Le Tribunal administratif de Lyon, statuant en référé, a ordonné à la préfète du Rhône de reloger M. C... avant le 1er mai 2026. Cette injonction, assortie d'une astreinte de 300 euros par mois de retard, fait suite à l'absence de proposition de logement malgré une décision de la commission de médiation DALO reconnaissant le caractère prioritaire et urgent de sa situation. La juridiction a appliqué les articles L. 441-2-3-1 et R. 441-16-1 du code de la construction et de l'habitation, constatant que le délai légal de six mois pour une offre était expiré.
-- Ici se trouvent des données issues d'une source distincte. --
(** [retryWithBackoff(fn, maxRetries, baseDelay)] *)
Definition retryWithBackoff {A} (fn : nat -> outcome A)
    (maxRetries baseDelay : Z) : retried A * nat * Z :=
  retryLoop fn maxRetries baseDelay (Z.to_nat maxRetries) 1 None 0 0.

(** ** The date utilities: hourly timestamps *)

(** The [while] loop of [generateHourlyTimestamps]; [None]: the loop has
    not ended within [fuel] iterations. *)
Fixpoint hourlyLoop (fuel : nat) (current stop : Z) (timestamps : list Z)
    : option (list Z) :=
  if current <=? stop then
    match fuel with
    | O => None
    | S fuel' =>
        hourlyLoop fuel' (addHours current 1) stop (timestamps ++ [current])
    end
  else Some timestamps.

Definition generateHourlyTimestamps (fuel : nat) (startDate endDate : Z)
    : option (list Z) :=
  hourlyLoop fuel startDate endDate [].

(** [findClosestTimestamp(targetTime, timestamps)]; [None] is [null]. *)
Definition findClosestTimestamp (targetTime : Z) (timestamps : list Z)
    : option Z :=
  match timestamps with
  | [] => None
  | first :: _ =>
      Some (fst (fold_left
                   (fun (acc : Z * Z) timestamp =>
                      let diff := Z.abs (targetTime - timestamp) in
                      if diff <? acc.2 then (timestamp, diff) else acc)
                   timestamps (first, Z.abs (targetTime - first))))
  end.

(** ** Limits of the JavaScript values *)

(** The time value of a JS [Date] is at most 8.64e15 ms in absolute
    value; past it the date is invalid, every comparison with it is
    false, and so are [isAfter] and [isBefore]. *)
Definition MAX_DATE : Z := 8640000000000000.

Definition validDate (d : Z) : Prop := - MAX_DATE <= d <= MAX_DATE.

(** The dates up to [hours] hours outside the horizon of [now] are valid
    dates. *)
Definition datesValid (now hours : Z) : Prop :=
  validDate (subHours (timelineStart now) (Z.abs hours)) /\
  validDate (addHours (timelineEnd now) (Z.abs hours)).

(** The dates the store holds are valid dates. *)
Definition storeDatesValid (s : store) : Prop :=
  validDate (currentTime s) /\
  validDate (tw_start (timeRange s)) /\
  validDate (tw_end (timeRange s)).

(** The properties every object literal inherits from [Object.prototype]:
    a lookup [table[key]] with one of these keys finds the inherited value
    and not [undefined]. *)
Definition objectPrototypeKeys : list string :=
  ["constructor"; "__proto__"; "hasOwnProperty"; "isPrototypeOf";
   "propertyIsEnumerable"; "toLocaleString"; "toString"; "valueOf";
   "__defineGetter__"; "__defineSetter__"; "__lookupGetter__";
   "__lookupSetter__"].

Definition ownKey (key : string) : Prop := ~ In key objectPrototypeKeys.

(** ** [updatePolygon] with any [updates] object *)

(** An [updates] object: for each field of a region, [None] when the
    object has no such property.  Properties the regions of this model do
    not carry ([name], [createdAt], [bounds]) do not show. *)
Record polygonPatch : Type := {
  patch_id : option string;
  patch_coordinates : option (list (Q * Q));
  patch_dataSource : option string;
  patch_data : option (option Q);
  patch_color : option (option string);
  patch_lastUpdated : option (option Z);
  patch_error : option (option string)
}.

(** [{ ...p, ...updates }] *)
Definition mergePolygon (updates : polygonPatch) (p : polygon) : polygon :=
  {| poly_id := default (poly_id p) (patch_id updates);
     poly_coordinates := default (poly_coordinates p) (patch_coordinates updates);
     poly_dataSource := default (poly_dataSource p) (patch_dataSource updates);
     poly_data := default (poly_data p) (patch_data updates);
     poly_color := default (poly_color p) (patch_color updates);
     poly_lastUpdated := default (poly_lastUpdated p) (patch_lastUpdated updates);
     poly_error := default (poly_error p) (patch_error updates) |}.

(** [updatePolygon(id, updates)] for any [updates]. *)
Definition updatePolygonWith (id : string) (updates : polygonPatch) (s : store)
    : store :=
  setPolygons
    (map (fun p => if String.eqb (poly_id p) id then mergePolygon updates p else p)
         (polygons s)) s.

(** The object the refresh hooks pass: [{ data, color, lastUpdated, error }]. *)
Definition patchOf (u : polygonUpdate) : polygonPatch :=
  {| patch_id := None; patch_coordinates := None; patch_dataSource := None;
     patch_data := Some (Some (upd_data u));
     patch_color := Some (Some (upd_color u));
     patch_lastUpdated := Some (Some (upd_lastUpdated u));
     patch_error := Some (upd_error u) |}.

(** The object the sidebar passes when the metric of a region is changed:
    [{ dataSource }]. *)
Definition dataSourcePatch (dataSourceId : string) : polygonPatch :=
  {| patch_id := None; patch_coordinates := None;
     patch_dataSource := Some dataSourceId;
     patch_data := None; patch_color := None; patch_lastUpdated := None;
     patch_error := None |}.

(** ** The aggregation in binary64 *)

(** JS numbers are IEEE 754 binary64 numbers: every operation rounds its
    exact result to the nearest representable number, ties to even.  The
    operations are those of the specification of floating-point
    arithmetic of the standard library, at 53 bits of precision. *)
Module Binary64.

Definition float : Type := SpecFloat.spec_float.
Definition prec : Z := 53.
Definition emax : Z := 1024.

Definition add : float -> float -> float := SpecFloat.SFadd prec emax.
Definition mul : float -> float -> float := SpecFloat.SFmul prec emax.
Definition div : float -> float -> float := SpecFloat.SFdiv prec emax.

(** The number an integer literal denotes. *)
Definition ofZ (k : Z) : float := SpecFloat.binary_normalize prec emax k 0 false.

(** The number a decimal literal, or a number of a JSON payload, denotes:
    the binary64 number nearest to it.  A rational that is a binary64
    number denotes itself. *)
Definition ofQ (q : Q) : float :=
  match Qnum q with
  | Z0 => SpecFloat.S754_zero false
  | Zpos n =>
      div (SpecFloat.S754_finite false n 0)
          (SpecFloat.S754_finite false (Qden q) 0)
  | Zneg n =>
      div (SpecFloat.S754_finite true n 0)
          (SpecFloat.S754_finite false (Qden q) 0)
  end.

Definition pow2 (e : Z) : Q :=
  match e with
  | Z0 => 1%Q
  | Zpos p => inject_Z (2 ^ Zpos p)
  | Zneg p => (1 / inject_Z (2 ^ Zpos p))%Q
  end.


(** [Math.round(x)]: the integer nearest to [x], a tie going up; a
    result of zero keeps the sign of [x]; [NaN] and the infinities are
    returned as they are. *)
Definition Math_round (x : float) : float :=
  match x with
  | SpecFloat.S754_finite s m e =>
      let value := ((if s then - inject_Z (Zpos m) else inject_Z (Zpos m)) * pow2 e)%Q in
      let k := Qfloor (value + (1 # 2))%Q in
      if k =? 0 then SpecFloat.S754_zero s else ofZ k
  | _ => x
  end.

(** [relevantValues.reduce((sum, val) => sum + val, 0) / relevantValues.length] *)
Definition average (relevantValues : list float) : float :=
  div (fold_left add relevantValues (ofZ 0))
      (ofZ (Z.of_nat (length relevantValues))).

(** [Math.round(x * 10) / 10] *)
Definition round1 (x : float) : float :=
  div (Math_round (mul x (ofZ 10))) (ofZ 10).

End Binary64.




(** The dates a step by [hours] hours reads and computes are valid
    dates. *)
Definition stepDatesValid (hours : Z) (s : store) : Prop :=
  storeDatesValid s /\
  validDate (addHours (currentTime s) hours) /\
  validDate (addHours (tw_start (timeRange s)) hours) /\
  validDate (addHours (tw_end (timeRange s)) hours).

(** * Properties *)

(** ** Comparisons *)

Lemma Qltb_iff (x y : Q) : Qltb x y = true <-> (x < y)%Q.
Proof.
  unfold Qltb. rewrite negb_true_iff. split.
  - intros H. apply Qnot_le_lt. intros Hle.
    apply Qle_bool_iff in Hle. congruence.
  - intros H. destruct (Qle_bool y x) eqn:E; [|reflexivity].
    apply Qle_bool_iff in E. exfalso. exact (Qlt_not_le _ _ H E).
Qed.

(** One case of the [switch]: the operator is the literal of the case,
    and the boolean comparison reflects the relation of that case, the
    other disjuncts being refuted by their operator. *)
Ltac switch_case v t reflect :=
  destruct v as [|?x], t as [|?y]; cbn; try (split; [discriminate | tauto]);
  rewrite reflect; split; [tauto|];
  intros [[[?|?] ?]|[[? ?]|[[? ?]|[[? ?]|[? ?]]]]]; done.

Lemma primaryMatches_compares (op : string) (v t : jsnum) :
  primaryMatches op v t = true <-> compares op v t.
Proof.
  unfold primaryMatches, compares.
  destruct (String.eqb_spec op "=") as [->|H1]; cbn [orb];
    [switch_case v t Qeq_bool_iff|].
  destruct (String.eqb_spec op "==") as [->|H2]; [switch_case v t Qeq_bool_iff|].
  destruct (String.eqb_spec op "<") as [->|H3]; [switch_case v t Qltb_iff|].
  destruct (String.eqb_spec op "<=") as [->|H4]; [switch_case v t Qle_bool_iff|].
  destruct (String.eqb_spec op ">") as [->|H5]; [switch_case v t Qltb_iff|].
  destruct (String.eqb_spec op ">=") as [->|H6]; [switch_case v t Qle_bool_iff|].
  split; [discriminate|].
  destruct v, t; tauto.
Qed.

Lemma secondaryMatches_compares (op2 : string) (v t2 : jsnum) :
  In op2 ["<"; "<="; ">"; ">="] ->
  secondaryMatches op2 v t2 = primaryMatches op2 v t2.
Proof.
  intros H. cbn in H.
  destruct H as [<-|[<-|[<-|[<-|[]]]]]; reflexivity.
Qed.

Lemma matchesRule_ruleHolds (v : jsnum) (r : colorRule) :
  validRule r -> matchesRule v r = true <-> ruleHolds v r.
Proof.
  intros [_ Hsec]. unfold matchesRule, ruleHolds.
  rewrite <- primaryMatches_compares.
  destruct (rule_operator2 r) as [op2|], (rule_value2 r) as [t2|];
    try contradiction.
  - rewrite <- primaryMatches_compares.
    assert (truthy_operator (Some op2) = Some op2) as ->.
    { cbn in Hsec. destruct Hsec as [<-|[<-|[<-|[<-|[]]]]]; reflexivity. }
    rewrite <- (secondaryMatches_compares op2 v t2 Hsec).
    destruct (primaryMatches (rule_operator r) v (rule_value r)); cbn.
    + tauto.
    + split; [discriminate|]. intros [? _]. discriminate.
  - destruct (primaryMatches _ _ _), (truthy_operator (Some op2)); tauto.
  - cbn. destruct (primaryMatches _ _ _); tauto.
Qed.

(** ** The colour rule engine *)

Lemma firstMatchingColor_app (v : jsnum) (pre rest : list colorRule) :
  Forall (fun r => matchesRule v r = false) pre ->
  firstMatchingColor v (pre ++ rest) = firstMatchingColor v rest.
Proof.
  induction 1 as [|r pre Hr _ IH]; cbn; [reflexivity|].
  now rewrite Hr.
Qed.

Lemma not_ruleHolds_matchesRule (v : jsnum) (rules : list colorRule) :
  Forall validRule rules ->
  Forall (fun r => ~ ruleHolds v r) rules ->
  Forall (fun r => matchesRule v r = false) rules.
Proof.
  induction 1 as [|r rules Hr _ IH]; intros Hn; [constructor|].
  apply Forall_cons in Hn as [Hn1 Hn2]. constructor; [|auto].
  destruct (matchesRule v r) eqn:E; [|reflexivity].
  exfalso. apply Hn1. now apply matchesRule_ruleHolds.
Qed.

Lemma matchesRule_no_threshold2 (v : jsnum) (r : colorRule) :
  rule_value2 r = None ->
  matchesRule v r = primaryMatches (rule_operator r) v (rule_value r).
Proof.
  intros Hv2. unfold matchesRule. rewrite Hv2.
  destruct (primaryMatches _ _ _), (truthy_operator (rule_operator2 r));
    reflexivity.
Qed.

(** C1.  For a metric of the data-source set whose rules have the shape
    of the rule language, and any number (a [NaN] included),
    [getColorForValue] returns the colour of the first rule, in list
    order, whose full condition holds (the primary comparison and, when a
    secondary clause is present, the secondary comparison); it returns
    the default colour [#666666] when no rule holds and when the value is
    absent; and an equality rule matches exactly when the value and the
    threshold are equal as numbers. *)
Theorem getColorForValue_first_match
    (s : store) (sourceId : string) (ds : dataSource) (v : jsnum) :
  getDataSourceById sourceId s = Some ds ->
  Forall validRule (ds_colorRules ds) ->
  (forall pre r post,
      ds_colorRules ds = pre ++ r :: post ->
      Forall (fun r' => ~ ruleHolds v r') pre ->
      ruleHolds v r ->
      getColorForValue sourceId (Some v) s = rule_color r) /\
  (Forall (fun r' => ~ ruleHolds v r') (ds_colorRules ds) ->
   getColorForValue sourceId (Some v) s = "#666666") /\
  getColorForValue sourceId None s = "#666666" /\
  (forall (op color : string) (x t : Q),
      op = "=" \/ op = "==" ->
      matchesRule (Num x) (simpleRule op t color) = true <-> (x == t)%Q).
Proof.
  intros Hds Hvalid. unfold getColorForValue. rewrite Hds.
  repeat split.
  - intros pre r post Hsplit Hpre Hr. rewrite Hsplit in *.
    apply Forall_app in Hvalid as [Hvpre Hvr].
    apply Forall_cons in Hvr as [Hvr _].
    rewrite firstMatchingColor_app
      by (apply not_ruleHolds_matchesRule; assumption).
    cbn. apply (matchesRule_ruleHolds v r Hvr) in Hr. now rewrite Hr.
  - intros Hnone.
    rewrite <- (app_nil_r (ds_colorRules ds)).
    rewrite firstMatchingColor_app
      by (apply not_ruleHolds_matchesRule; assumption).
    reflexivity.
  - rewrite matchesRule_no_threshold2 by reflexivity. intros Hm.
    apply Qeq_bool_iff. destruct H as [-> | ->]; exact Hm.
  - rewrite matchesRule_no_threshold2 by reflexivity. intros Hm.
    apply Qeq_bool_iff in Hm. destruct H as [-> | ->]; exact Hm.
Qed.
Le Tribunal administratif de Lyon, statuant par ordonnance, a enjoint à la préfète du Rhône de reloger la famille du requérant avant le 1er mai 2026. Cette injonction, assortie d'une astreinte de 300 euros par mois de retard, est prononcée car, malgré une décision de la commission de médiation DALO reconnaissant un droit au logement urgent, aucune offre n'a été faite dans le délai légal de six mois. La décision s'appuie sur les articles L. 441-2-3-1 et R. 441-16-1 du code de la construction et de l'habitation.
Le Tribunal administratif de Lyon, statuant en référé, a ordonné à la préfète de la Loire d'assurer l'hébergement d'un demandeur reconnu prioritaire par la commission de médiation. Le juge a constaté l'absence de proposition d'hébergement malgré l'expiration du délai légal de six semaines prévu à l'article R. 441-18 du code de la construction et de l'habitation. En application de l'article L. 441-2-3-1 du même code, l'injonction est assortie d'une astreinte de 40 euros par jour de retard à compter du 10 avril 2026.
Le Tribunal administratif de Lyon, statuant en référé, a ordonné à la préfète du Rhône de reloger M. C... avant le 1er mai 2026. Cette injonction, assortie d'une astreinte de 300 euros par mois de retard, fait suite à l'absence de proposition de logement malgré une décision de la commission de médiation reconnaissant son droit au logement opposable (DALO). La juridiction a appliqué les articles L. 441-2-3-1 et R. 441-16-1 du code de la construction et de l'habitation, constatant que le délai de six mois pour lui offrir un logement adapté était expiré.
Le Tribunal administratif de Lyon, statuant en référé, a ordonné à la préfète du Rhône de reloger M. C... avant le 1er mai 2026. Cette injonction, assortie d'une astreinte de 300 euros par mois de retard, fait suite à l'absence de proposition de logement malgré une décision de la commission de médiation DALO le reconnaissant prioritaire et urgent. La juridiction a appliqué les articles L. 441-2-3-1 et R. 441-16-1 du code de la construction et de l'habitation, constatant que le délai de six mois pour une offre de logement était expiré.
Le Tribunal administratif de Lyon a ordonné à la préfète du Rhône de reloger Mme B... avant le 1er mai 2026, en application de l'article L. 441-2-3-1 du code de la construction et de l'habitation. La juridiction a constaté que la requérante, reconnue prioritaire et devant être logée d'urgence par la commission de médiation, n'avait reçu aucune offre de logement adapté après l'expiration du délai légal de six mois. L'injonction est assortie d'une astreinte de 300 euros par mois de retard à compter de cette date.
Le Tribunal administratif de Lyon, statuant en référé, a ordonné à la préfète du Rhône de reloger Mme C... avant le 1er mai 2026. Cette injonction, assortie d'une astreinte de 300 euros par mois de retard, fait suite à l'absence de proposition de logement malgré une décision de la commission de médiation DALO la reconnaissant prioritaire et urgente. Le juge a appliqué les articles L. 441-2-3-1 et R. 441-16-1 du code de la construction et de l'habitation, constatant que le délai de six mois pour une offre de logement adapté était expiré.